Our custody evaluator could not confirm the presence of domestic violence in our family. What he meant by that was he could not confirm Patricia’s accusations, apparently Patricia admitting to attacking me while I was driving down a California highway was not a incident of Domestic Violence.
Our custody evaluator did note how much Patricia enjoyed the role of a victim of domestic violence to the point he broached concerns about its impact on her mental health and the stability of the family.
For years, Patricia went from women’s group to women’s group and therapist to therapist presenting herself as a victim of domestic violence. As noted by the custody evaluator, this became close to a full time job on Patricia’s part. She even got accepted to a study group on post traumatic stress syndrome as she tried to ‘recover’ from my alleged years of abuse.
As an aside, I will point the reader to Patricia’s interrogation on the night of her arrest. For approximately forty-five minutes the deputy tried to get Patricia to support her allegations as a victim – judge for yourself.
My point is not Patricia’s delusions and mental illness. My point is she always found a friendly audience. She always found someone to initially accept her stories at face value and to support her.
Thank God! That is how it should be. I hope every true victim of Domestic Violence finds support. Domestic Violence brutalizes the soul and the support provides a welcome and necessary contrast to the abuse.
What some people are finding difficulty with is the fine line between supporting victims and helping them move beyond the realization stage.
The realization stage is a powerful initial point of recovery where the victim realizes that they are a victim, and hopefully realizes they are not alone – others went through this and others stand to help.
Often, during this stage, the victim wears the details of the abuse as a banner proclaiming her or his status. The victim rejects their shame and proclaims the refusal to continue as a victim.

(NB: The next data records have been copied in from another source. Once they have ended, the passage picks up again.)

(* ===== verification/FileTypes.v ===== *)
(** * What kind of file a path names

    Models the classification of files: [LanguageInfo] and [ContentRoute] of
    crates/core/cce-types/src/types/language.rs, [ChunkContentType] of types/
    ast_to_nl/chunked.rs and [FileCategory] of types/ast_to_nl/
    file_category.rs. *)

From S2P Require Import Prelude Str Paths FsPath Languages BuildSystem.
From Stdlib Require Import ZArith Lia.
#[local] Open Scope Z_scope.

Module FileTypes.
Import Str FsPath Languages BuildSystem.

Record LanguageInfo := {
  language : Language;
  file_type : FileType;
  info_extensions : list str
}.
Definition default_info : LanguageInfo :=
  {| language := Unknown; file_type := Text; info_extensions := [] |}.

Inductive ChunkContentType :=
| CodeContent (language : Language)
| DocumentContent
| ConfigContent (format : str)
| PlainTextContent.

Inductive FileCategory := CodeFile | ConfigFile | DocumentationFile | SchemaFile | OtherFile.

#[export] Instance FileCategory_eq_dec : EqDecision FileCategory.
Proof. solve_decision. Defined.

Inductive ContentRoute := RouteAst | RouteDocumentation | RouteConfig | RouteSchema | RoutePlainText.

(** ** Categories *)

Definition as_u8 (c : FileCategory) : Z :=
  match c with CodeFile => 0 | ConfigFile => 1 | DocumentationFile => 2 | SchemaFile => 3 | OtherFile => 4 end.

Definition from_u8 (code : Z) : option FileCategory :=
  if code =? 0 then Some CodeFile
  else if code =? 1 then Some ConfigFile
  else if code =? 2 then Some DocumentationFile
  else if code =? 3 then Some SchemaFile
  else if code =? 4 then Some OtherFile
  else None.

Definition from_file_type (t : FileType) : FileCategory :=
  match t with
  | Source | Header => CodeFile
  | Schema => SchemaFile
  | Config => ConfigFile
  | Documentation => DocumentationFile
  | Text => OtherFile
  end.

Definition as_str (c : FileCategory) : string :=
  match c with
  | CodeFile => "code" | ConfigFile => "config" | DocumentationFile => "documentation"
  | SchemaFile => "schema" | OtherFile => "other"
  end.

Definition category_from_name (s : str) : option FileCategory :=
  match_str s [(["code"], CodeFile); (["config"], ConfigFile); (["documentation"], DocumentationFile);
               (["schema"], SchemaFile); (["other"], OtherFile)].

(** ** Chunk payloads *)

Definition is_code (c : ChunkContentType) : bool := match c with CodeContent _ => true | _ => false end.
Definition is_document_content (c : ChunkContentType) : bool :=
  match c with DocumentContent => true | _ => false end.
Definition is_config_content (c : ChunkContentType) : bool :=
  match c with ConfigContent _ => true | _ => false end.
Definition content_language (c : ChunkContentType) : option Language :=
  match c with CodeContent l => Some l | _ => None end.

Definition content_category (c : ChunkContentType) : FileCategory :=
  match c with
  | CodeContent _ => CodeFile
  | DocumentContent => DocumentationFile
  | ConfigContent _ => ConfigFile
  | PlainTextContent => OtherFile
  end.

(** [from_file_category] in a release build. *)
Definition from_file_category (category : FileCategory) (format : str) : ChunkContentType :=
  match category with
  | SchemaFile | DocumentationFile => DocumentContent
  | ConfigFile => ConfigContent format
  | OtherFile => PlainTextContent
  | CodeFile => PlainTextContent
  end.

Definition matches_category (c : ChunkContentType) (category : FileCategory) : bool :=
  match c, category with
  | CodeContent _, CodeFile => true
  | DocumentContent, DocumentationFile => true
  | DocumentContent, SchemaFile => true
  | ConfigContent _, ConfigFile => true
  | PlainTextContent, OtherFile => true
  | _, _ => false
  end.

Section detection.
Context (to_lowercase : str → str).

Definition detect_from_extension (t : Table) (ext : str) : Language * FileType :=
  match plugin_language_for_extension to_lowercase ext t with
  | Some index => (Custom index, Source)
  | None => default (Unknown, Text) (builtin_language_for_extension ext)
  end.

(** The arms that look at the lower-cased file name. *)
Definition is_make_or_docker (lower : str) : bool :=
  bool_decide (lower ∈ [lit "makefile"; lit "gnumakefile"; lit "dockerfile"]) ||
  starts_with (lit "dockerfile.") lower || starts_with (lit "makefile.") lower.

Definition data_format (l : Language) : Language :=
  match l with Json | Yaml | Toml | Xml => l | _ => Unknown end.

Definition detect_by_extension (t : Table) (ext : str) : LanguageInfo :=
  let '(language, file_type) := detect_from_extension t ext in
  {| language := language; file_type := file_type; info_extensions := [ext] |}.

Eventually, the victim must heal and move beyond this realization stage. The time is different for each victim and each case. I am talking with a friend right now very much still in throes of the realization and this is a year after her divorce and the last act of physical violence. She needs time and continued support. How long, I do not know, but I am there.
The realization stage makes outsiders uncomfortable. The casual observer can conclude the victim is ‘wallowing’ in the attention finally afforded as a victim.

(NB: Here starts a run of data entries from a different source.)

(** A step that changes the phase of one request, but neither what it holds nor
    the locks. *)
Lemma guards_set own t k ph ph' s :
  guards_ok own s → tasks s !! t = Some (k, ph) ∨ (tasks s !! t = None ∧ holds ph = None) →
  holds ph' = holds ph → (∀ g, guard_of ph' = Some g → (g < next_guard s)%nat ∧ own g = Some k) →
  guards_ok own (set_phase t k ph' s).
Proof.
  intros [H1 H2 H3 H4 H5 H6 H7] Ht Hh Hg.
  assert (Hold : ∀ t' k' ph'', <[t:=(k, ph')]> (tasks s) !! t' = Some (k', ph'') →
    ∀ g, holds ph'' = Some g → ∃ k0 ph0, tasks s !! t' = Some (k0, ph0) ∧ holds ph0 = Some g).
  { intros t' k' ph'' [[<- E]|[Hne E]]%lookup_insert_Some g Hph; [|eauto].
    injection E as -> <-. rewrite Hh in Hph. destruct Ht as [Ht|[Ht Hn]]; [eauto|congruence]. }
  split; cbn; try done.
  - intros t' k' ph'' g [[<- E]|[_ E]]%lookup_insert_Some Hgu; [|by eapply H2].
    injection E as <- <-. by apply Hg.
  - intros t' k' ph'' g [[<- E]|[_ E]]%lookup_insert_Some Hgu; [|by eapply H4].
    injection E as <- <-. by apply Hg.
  - intros g (t' & k' & ph'' & E & Hph)%H5. destruct (decide (t = t')) as [<-|Hne].
    + exists t, k, ph'. rewrite lookup_insert_eq. split; [done|]. destruct Ht as [Ht|[Ht _]]; congruence.
    + exists t', k', ph''. by rewrite lookup_insert_ne.
  - intros t' k' ph'' g E Hph. edestruct Hold as (k0 & ph0 & E0 & Hph0); [exact E|exact Hph|]. by eapply H6.
  - intros t1 t2 k1 k2 ph1 ph2 g E1 E2 G1 G2.
    edestruct Hold as (? & ? & E1' & G1'); [exact E1|exact G1|].
    edestruct Hold as (? & ? & E2' & G2'); [exact E2|exact G2|]. by eapply H7.
Qed.

Lemma guards_take own t k g s :
  guards_ok own s → tasks s !! t = Some (k, Waiting g) → g ∉ locked s →
  guards_ok own (set_phase t k (Holding g) (with_locked ({[g]} ∪ locked s) s)).
Proof.
  intros [H1 H2 H3 H4 H5 H6 H7] Ht Hg. split; cbn; try done.
  - intros t' k' ph' g' [[<- E]|[_ E]]%lookup_insert_Some Hgu; [|by eapply H2]. simplify_eq/=. by eapply H2.
  - intros t' k' ph' g' [[<- E]|[_ E]]%lookup_insert_Some Hgu; [|by eapply H4]. simplify_eq/=. by eapply H4.
  - intros g' [->%elem_of_singleton|Hg']%elem_of_union.
    + exists t, k, (Holding g). by rewrite lookup_insert_eq.
    + destruct (H5 g' Hg') as (t' & k' & ph' & E & Hph). exists t', k', ph'.
      rewrite lookup_insert_ne; [done|]. intros ->. simplify_eq/=.
  - intros t' k' ph' g' [[<- E]|[_ E]]%lookup_insert_Some Hph; simplify_eq/=; [set_solver|].
    apply elem_of_union. right. by eapply H6.
  - intros t1 t2 k1 k2 ph1 ph2 g'
      [[<- E1]|[N1 E1]]%lookup_insert_Some [[<- E2]|[N2 E2]]%lookup_insert_Some G1 G2; simplify_eq/=; try done.
    + destruct Hg. by eapply H6.
    + destruct Hg. by eapply H6.
    + by eapply H7.
Qed.

(** Giving the lock back: returning, or being dropped. *)
Lemma guards_release own t k ph ph' g s :
  guards_ok own s → tasks s !! t = Some (k, ph) → holds ph = Some g → guard_of ph' = None →
  guards_ok own (set_phase t k ph' (release g s)).
Proof.
  intros [H1 H2 H3 H4 H5 H6 H7] Ht Hg Hn.
  assert (Hn' : holds ph' = None) by (by destruct ph').
  split; cbn; try done.
  - intros t' k' ph'' g' [[<- E]|[_ E]]%lookup_insert_Some Hgu; [congruence|by eapply H2].
  - intros t' k' ph'' g' [[<- E]|[_ E]]%lookup_insert_Some Hgu; [congruence|by eapply H4].
  - intros g' [Hg' Hne]%elem_of_difference. destruct (H5 g' Hg') as (t' & k' & ph'' & E & Hph).
    exists t', k', ph''. rewrite lookup_insert_ne; [done|]. intros ->.
    assert (g' = g) by congruence. set_solver.
  - intros t' k' ph'' g' [[<- E]|[Hne E]]%lookup_insert_Some Hph; [congruence|].
    apply elem_of_difference. split; [by eapply H6|]. intros ->%elem_of_singleton.
    destruct Hne. by eapply H7.
  - intros t1 t2 k1 k2 ph1 ph2 g'
      [[<- E1]|[N1 E1]]%lookup_insert_Some [[<- E2]|[N2 E2]]%lookup_insert_Some G1 G2;
      [done|congruence|congruence|by eapply H7].
Qed.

And wallowing can occur; the victim must move on and be freed from the victim status.
Domestic Violence is an emotional issue and our society needs to continue to mature and embrace the handling of this issue and the support of the victims.
Friends express concerns about my continued public discussion about the Family Violence surrounding our story and I hope they continue to raise the issue. It will keep me honest.
First, today, despite all that occurred I still have problems seeing myself as a victim. Conversely, I have no problem seeing Patricia as an abuser.
It is my intent to testify on these issues and not wallow. I want to place as many dents in the Machine as I can, I want change. I want the Family Court system better if my children ever face it again.